Stored items
........
Lemma fax_header_layout_witness :
  (exists hdr,
      tiff_header_for_CCITT 100 50 200 4 = Ok hdr
      /\ parse_tiff_header hdr
         = {| byte_order := [x49; x49];
              version := 42;
              ifd_offset := 8;
              ifd := fax_directory 100 50 200 4;
              next_ifd := 0 |}
      /\ map tag (ifd (parse_tiff_header hdr))
         = [256; 257; 258; 259; 262; 273; 278; 279]
      /\ Z.of_nat (List.length hdr) = 108)
  /\ tiff_header_for_CCITT 100 (-2147483649) 200 4 = Raise struct_error.
Proof.
  split.
  - apply (fax_header_layout 100 50 200 4); lia.
  - apply (fax_header_layout 100 (-2147483649) 200 4). lia.
Defined.

(** C1, as stated, fails: a byte count of 3000000000 fits an unsigned
    32-bit field, and no header is returned for it. *)
Lemma fax_header_not_for_every_input :
  0 <= 3000000000 < 4294967296
  /\ tiff_header_for_CCITT 100 50 3000000000 4 = Raise struct_error.
Proof. split; [lia | reflexivity]. Qed.

(** C9, as amended.  [tiff_header_for_CCITT] succeeds exactly when width,
    height, byte count and group each fit a signed 32-bit field; any other
    input raises [struct.error], and nothing is truncated. *)
Theorem fax_header_succeeds_iff_signed :
  forall width height img_size CCITT_group,
    tiff_header_for_CCITT width height img_size CCITT_group
    = if Struct.fits_l width && Struct.fits_l height
         && Struct.fits_l img_size && Struct.fits_l CCITT_group
      then Ok (fax_header_bytes width height img_size CCITT_group)
      else Raise struct_error.
Proof.
  intros w h s g.
  destruct (Struct.fits_l w && Struct.fits_l h && Struct.fits_l s
            && Struct.fits_l g) eqn:E.
  - apply andb_true_iff in E as [E Hg].
    apply andb_true_iff in E as [E Hs].
    apply andb_true_iff in E as [Hw Hh].
    now apply tiff_header_fits.
  - now apply tiff_header_unfit.
Qed.

(** C9, as stated, fails: the width 2^31 fits an unsigned 32-bit field and
    is rejected. *)
Lemma fax_header_rejects_unsigned_width :
  0 <= 2147483648 < 4294967296
  /\ tiff_header_for_CCITT 2147483648 50 200 4 = Raise struct_error.
Proof. split; [lia | reflexivity]. Qed.

(** ** Colour spaces *)

(** C2, as amended.  Resolution is one pass, not a recursion.  An
    [/ICCBased] array whose profile has an [/Alternate] resolves to the table
    entry of that alternate: the same as resolving the alternate when it is a
    name, a [TypeError] when it is itself an array.  Without [/Alternate] the
    result is an [IOError].  An [/Indexed] array of four items resolves to
    mode [P] whatever its base is. *)
Theorem color_space_single_pass : forall d raw dec rest lk,
  let icc_based :=
    ArrayObject (NameObject "/ICCBased" :: StreamObject d raw dec :: rest) in
  (forall alt,
      assoc "/Alternate" d = Some alt ->
      resolve_color_space icc_based lk
      = match lookup_mode alt with
        | Ok m => Ok (alt, m, lk)
        | Raise e => Raise e
        end)
  /\ (forall n,
         assoc "/Alternate" d = Some (NameObject n) ->
         resolve_color_space icc_based lk
         = resolve_color_space (NameObject n) lk)
  /\ (forall items,
         assoc "/Alternate" d = Some (ArrayObject items) ->
         resolve_color_space icc_based lk = Raise TypeError)
  /\ (assoc "/Alternate" d = None ->
      resolve_color_space icc_based lk = Raise IOError)
  /\ (forall base hival l,
         resolve_color_space
           (ArrayObject [NameObject "/Indexed"; base; hival; l]) lk
         = Ok (NameObject "/Indexed", "P"%string, Some l)).
Proof.
  intros d raw dec rest lk icc_based.
  assert (A : forall alt,
             assoc "/Alternate" d = Some alt ->
             resolve_color_space icc_based lk
             = match lookup_mode alt with
               | Ok m => Ok (alt, m, lk)
               | Raise e => Raise e
               end).
  { intros alt H. unfold icc_based, resolve_color_space, colorspace_fixes.
    cbn [array_tagged eq_str String.eqb Ascii.eqb Bool.eqb rbind fst snd].
    rewrite H. cbn [rbind fst snd]. reflexivity. }
  split; [exact A|]. split; [|split; [|split]].
  - intros n H. rewrite (A _ H). reflexivity.
  - intros items H. rewrite (A _ H). reflexivity.
  - intros H. unfold icc_based, resolve_color_space, colorspace_fixes.
    cbn [array_tagged eq_str String.eqb Ascii.eqb Bool.eqb rbind fst snd].
    rewrite H. reflexivity.
  - intros base hival l. reflexivity.
Qed.
Definition normalizeCode (code : option string) : string :=
  match code with
  | Some c => toUpperCase (trim c)
  | None => ""
  end.

(** [Set<unknown>.prototype.has], the set kept in insertion order. *)
Definition seen_has (seen : list JsVal) (v : JsVal) : bool :=
  existsb (fun s => sameValueZero s v) seen.

(** [if (v && !seen.has(v)) queue.push(v)] *)
Definition push_unseen (seen queue : list JsVal) (v : JsVal) : list JsVal :=
  if toBoolean v && negb (seen_has seen v) then queue ++ [v] else queue.

(** The body of [if (typeof current === "object") { ... }]: what the
    visit of [current] pushes on the queue. *)
Definition enqueue_links (h : Heap) (seen queue : list JsVal) (current : JsVal)
  : list JsVal :=
  if is_object_type (typeof h current) then
    let queue := push_unseen seen queue (get_prop h current "cause") in
    let queue := push_unseen seen queue (get_prop h current "reason") in
    match array_elems h (get_prop h current "errors") with
    | Some errors => fold_left (push_unseen seen) errors queue
    | None => queue
    end
  else queue.

(** The [while (queue.length > 0)] loop of [collectErrorCandidates]: one unit
    of fuel per iteration. *)
Fixpoint collect_loop (fuel : nat) (h : Heap) (queue seen candidates : list JsVal)
  : option (list JsVal) :=
  match queue with
  | [] => Some candidates
  | current :: queue =>
      match fuel with
      | O => None
      | S fuel =>
          if is_nullish current || seen_has seen current then
            collect_loop fuel h queue seen candidates
          else
            let seen := seen ++ [current] in
            let candidates := candidates ++ [current] in
            collect_loop fuel h (enqueue_links h seen queue current) seen candidates
      end
  end.

(** What visiting the object [o] can add to the queue: [cause], [reason] and
    the elements of [errors]. *)
Definition expansion_cost (h : Heap) (o : Obj) : nat :=
  2 + match array_elems h (default VUndefined (obj_props o !! "errors")) with
      | Some errors => length errors
      | None => 0
      end.

(** Enough iterations for any traversal of the heap [h]: the root, and what
    each object can add when it is visited, which happens once. *)
Definition traversal_bound (h : Heap) : nat :=
  S (sum_list (map (fun ao => expansion_cost h ao.2) (map_to_list h))).

Definition collectErrorCandidates (h : Heap) (err : JsVal) : option (list JsVal) :=
  collect_loop (traversal_bound h) h [err] [] [].

(** ** The error chain, as a relation *)

(** [w] is what [v.cause], [v.reason] or an element of the array [v.errors]
    refers to. *)
Inductive link (h : Heap) (v : JsVal) : JsVal -> Prop :=
| link_cause : link h v (get_prop h v "cause")
| link_reason : link h v (get_prop h v "reason")
| link_errors (errors : list JsVal) (nested : JsVal) :
    array_elems h (get_prop h v "errors") = Some errors ->
    In nested errors ->
    link h v nested.

(** The error chain of [err]: [err] itself, and the truthy values that the
    objects of the chain link to. *)
Inductive in_chain (h : Heap) (err : JsVal) : JsVal -> Prop :=
| chain_root : is_nullish err = false -> in_chain h err err
| chain_link (v w : JsVal) :
    in_chain h err v ->
    is_object_type (typeof h v) = true ->
    link h v w ->
    toBoolean w = true ->
    in_chain h err w.

(** Two values that [Set] keeps apart. *)
Definition differ (x y : JsVal) : Prop := sameValueZero x y = false.

(** ** Measures and invariants of the traversal *)

(** What the objects of [l] that are not in [seen] can still add to the
    queue. *)
Definition unseen_cost (h : Heap) (seen : list JsVal) (l : list (nat * Obj)) : nat :=
  sum_list (map (fun ao => if seen_has seen (VObj ao.1) then 0 else expansion_cost h ao.2) l).

(** The invariant of the traversal: the root and every link out of a visited
    object are visited or waiting in the queue. *)
Definition closed (h : Heap) (err : JsVal) (queue seen : list JsVal) : Prop :=
  (seen_has seen err = true \/ In err queue)
  /\ forall v w, In v seen -> is_object_type (typeof h v) = true ->
       link h v w -> toBoolean w = true ->
       seen_has seen w = true \/ In w queue.

Inductive TelegramNetworkErrorContext : Type :=
| polling | send | webhook | unknown.

Record Options : Type := mkOptions {
  context : option TelegramNetworkErrorContext;
  allowMessageMatch : option bool
}.

(** The default value of the [options] parameter, [{}]. *)
Definition no_options : Options :=
  {| context := None; allowMessageMatch := None |}.

Definition is_send (c : option TelegramNetworkErrorContext) : bool :=
  match c with Some send => true | _ => false end.

Section Classifier.
Context `{Imports}.

Definition getErrorName (h : Heap) (err : JsVal) : string :=
  if negb (toBoolean err) || negb (is_object_type (typeof h err)) then ""
  else if has_prop h err "name" then ToString h (get_prop h err "name")
  else "".

Definition getErrorCode (h : Heap) (err : JsVal) : option string :=
  let direct := extractErrorCode h err in
  if from_option nonempty false direct then direct
  else if negb (toBoolean err) || negb (is_object_type (typeof h err)) then None
  else
    match get_prop h err "errno" with
    | VStr errno => Some errno
    | VNum errno => Some (NumberToString errno)
    | _ => None
    end.

Definition code_signal (h : Heap) (candidate : JsVal) : bool :=
  let code := normalizeCode (getErrorCode h candidate) in
  nonempty code && string_set_has RECOVERABLE_ERROR_CODES code.

Definition name_signal (h : Heap) (candidate : JsVal) : bool :=
  let name := getErrorName h candidate in
  nonempty name && string_set_has RECOVERABLE_ERROR_NAMES name.

Definition message_signal (h : Heap) (candidate : JsVal) : bool :=
  let message := toLowerCase (formatErrorMessage h candidate) in
  nonempty message
  && existsb (fun snippet => includes message snippet) RECOVERABLE_MESSAGE_SNIPPETS.

(** The [for (const candidate of ...)] loop of
    [isRecoverableTelegramNetworkError]. *)
Fixpoint classify (h : Heap) (allow : bool) (candidates : list JsVal) : bool :=
  match candidates with
  | [] => false
  | candidate :: rest =>
      if code_signal h candidate then true
      else if name_signal h candidate then true
      else if allow && message_signal h candidate then true
      else classify h allow rest
  end.
Lemma getDescriptorSet_wf i l bs ims f w :
  cache_wf f w ->
  cache_wf (frame_of (getDescriptorSet hasher i l bs ims f w))
           (world_after (getDescriptorSet hasher i l bs ims f w)).
Proof.
  intros Hwf. pose proof (getDescriptorSet_spec i l bs ims f w) as Hspec. cbv zeta in Hspec.
  destruct (entry f DSet i (set_hash hasher l bs ims)) as [set |].
  - destruct Hspec as (_ & -> & He). by apply (wf_same f w); [| lia |].
  - destruct Hspec as (_ & -> & He).
    apply (wf_add _ _ _ _ _ _ _ He); [rewrite next_handle_make_unique; lia |].
    by apply getDescriptorPool_wf.
Qed.

Lemma serve_wf r f w :
  cache_wf f w -> cache_wf (fst (serve hasher r (f, w))) (snd (serve hasher r (f, w))).
Proof.
  intros Hwf. destruct r as [i l | i l bs ims | i]; cbn [serve fst snd].
  - pose proof (getDescriptorPool_wf i l f w Hwf) as Hr.
    destruct (getDescriptorPool hasher i l f w) as [[p f'] w']. exact Hr.
  - pose proof (getDescriptorSet_wf i l bs ims f w Hwf) as Hr.
    destruct (getDescriptorSet hasher i l bs ims f w) as [[s f'] w']. exact Hr.
  - apply (wf_same f w); [reflexivity | | exact Hwf].
    unfold updateDescriptorSets. destruct (descriptorSets f !! i) as [sets |]; [| lia].
    generalize (map_to_list sets). intros es. revert w Hwf.
    induction es as [| e es IH]; intros w Hwf; cbn [fold_left]; [lia |].
    etrans; [| apply IH]; [reflexivity |].
    destruct Hwf as [Hold Hinj]. by split.
Qed.

Lemma serve_all_wf rs f w :
  cache_wf f w -> cache_wf (fst (serve_all hasher rs (f, w))) (snd (serve_all hasher rs (f, w))).
Proof.
  revert f w. induction rs as [| r rs IH]; intros f w Hwf; [exact Hwf |].
  cbn [serve_all fold_left].
  pose proof (serve_wf r f w Hwf) as Hr.
  destruct (serve hasher r (f, w)) as [f' w']. by apply IH.
Qed.

Lemma empty_caches_wf f w :
  descriptorPools f = ∅ -> descriptorSets f = ∅ -> cache_wf f w.
Proof.
  intros Hp Hs.
  assert (He : forall k i h, entry f k i h = None).
  { intros [] i h; unfold entry, lookup2; cbn; rewrite ?Hp, ?Hs; by rewrite lookup_empty. }
  split; intros *; rewrite He; discriminate.
Qed.

(** *** Entries are never replaced *)

Lemma getDescriptorPool_keeps i l f w k j h a :
  entry f k j h = Some a -> entry (frame_of (getDescriptorPool hasher i l f w)) k j h = Some a.
Proof.
  intros Ha. destruct (getDescriptorPool_spec i l f w) as (_ & _ & Hspec).
  destruct (entry f Pool i (hash_value hasher l)) as [pool |] eqn:Hp;
    destruct Hspec as (_ & _ & He); rewrite He; [exact Ha |].
  case_decide as Hd; [| exact Ha].
  destruct Hd as (-> & -> & ->). congruence.
Qed.

Lemma getDescriptorSet_keeps i l bs ims f w k j h a :
  entry f k j h = Some a ->
  entry (frame_of (getDescriptorSet hasher i l bs ims f w)) k j h = Some a.
Proof.
  intros Ha. pose proof (getDescriptorSet_spec i l bs ims f w) as Hspec. cbv zeta in Hspec.
  destruct (entry f DSet i (set_hash hasher l bs ims)) as [set |] eqn:Hs;
    destruct Hspec as (_ & _ & He); rewrite He; [exact Ha |].
  case_decide as Hd.
  - destruct Hd as (-> & -> & ->). congruence.
  - by apply getDescriptorPool_keeps.
Qed.

Lemma serve_keeps r f w k j h a :
  entry f k j h = Some a -> entry (fst (serve hasher r (f, w))) k j h = Some a.
Proof.
  intros Ha. destruct r as [i l | i l bs ims | i]; cbn [serve fst snd].
  - pose proof (getDescriptorPool_keeps i l f w k j h a Ha) as Hr.
    destruct (getDescriptorPool hasher i l f w) as [[p f'] w']. exact Hr.
  - pose proof (getDescriptorSet_keeps i l bs ims f w k j h a Ha) as Hr.
    destruct (getDescriptorSet hasher i l bs ims f w) as [[s f'] w']. exact Hr.
  - exact Ha.
Qed.

Lemma serve_all_keeps rs f w k j h a :
  entry f k j h = Some a -> entry (fst (serve_all hasher rs (f, w))) k j h = Some a.
Proof.
  revert f w. induction rs as [| r rs IH]; intros f w Ha; [exact Ha |].
  cbn [serve_all fold_left].
  pose proof (serve_keeps r f w k j h a Ha) as Hr.
  destruct (serve hasher r (f, w)) as [f' w']. by apply IH.
Qed.

(** The object a lookup returns is the one found under its key afterwards. *)
Lemma getDescriptorPool_cached i l f w :
  entry (frame_of (getDescriptorPool hasher i l f w)) Pool i (hash_value hasher l)
  = Some (result_of (getDescriptorPool hasher i l f w)).
Proof.
  destruct (getDescriptorPool_spec i l f w) as (_ & _ & Hspec).
  destruct (entry f Pool i (hash_value hasher l)) as [pool |] eqn:Hp;
    destruct Hspec as (-> & _ & He); rewrite He; [exact Hp |].
  by rewrite decide_True.
Qed.

Lemma getDescriptorSet_cached i l bs ims f w :
  entry (frame_of (getDescriptorSet hasher i l bs ims f w)) DSet i (set_hash hasher l bs ims)
  = Some (result_of (getDescriptorSet hasher i l bs ims f w)).
Proof.
  pose proof (getDescriptorSet_spec i l bs ims f w) as Hspec. cbv zeta in Hspec.
  destruct (entry f DSet i (set_hash hasher l bs ims)) as [set |] eqn:Hs;
    destruct Hspec as (-> & _ & He); rewrite He; [exact Hs |].
  by rewrite decide_True.
Qed.

(** *** Counting what is created *)

Lemma trace_make_unique o w :
  trace (snd (make_unique o w)) = trace w ++ [New (next_handle w) o].
Proof. reflexivity. Qed.

Lemma heap_make_unique o w :
  heap (snd (make_unique o w)) = <[next_handle w := o]> (heap w).
Proof. reflexivity. Qed.

Lemma created_after_pool d l w :
  pools_created (snd (make_unique (ODescriptorPool d l) w)) = S (pools_created w) /\
  sets_created (snd (make_unique (ODescriptorPool d l) w)) = sets_created w.
Proof.
  unfold pools_created, sets_created. rewrite trace_make_unique, !List.filter_app.
  cbn. rewrite !length_app. cbn. lia.
Qed.

Lemma created_after_set d p bs ims w :
  pools_created (snd (make_unique (ODescriptorSet d p bs ims) w)) = pools_created w /\
  sets_created (snd (make_unique (ODescriptorSet d p bs ims) w)) = S (sets_created w).
Proof.
  unfold pools_created, sets_created. rewrite trace_make_unique, !List.filter_app.
  cbn. rewrite !length_app. cbn. lia.
Qed.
........
Copy all lines of the records in which the string "induction" can be found.

# Task output
    induction es as [| e es IH]; intros w Hwf; cbn [fold_left]; [lia |].
  revert f w. induction rs as [| r rs IH]; intros f w Hwf; [exact Hwf |].
  revert f w. induction rs as [| r rs IH]; intros f w Ha; [exact Ha |].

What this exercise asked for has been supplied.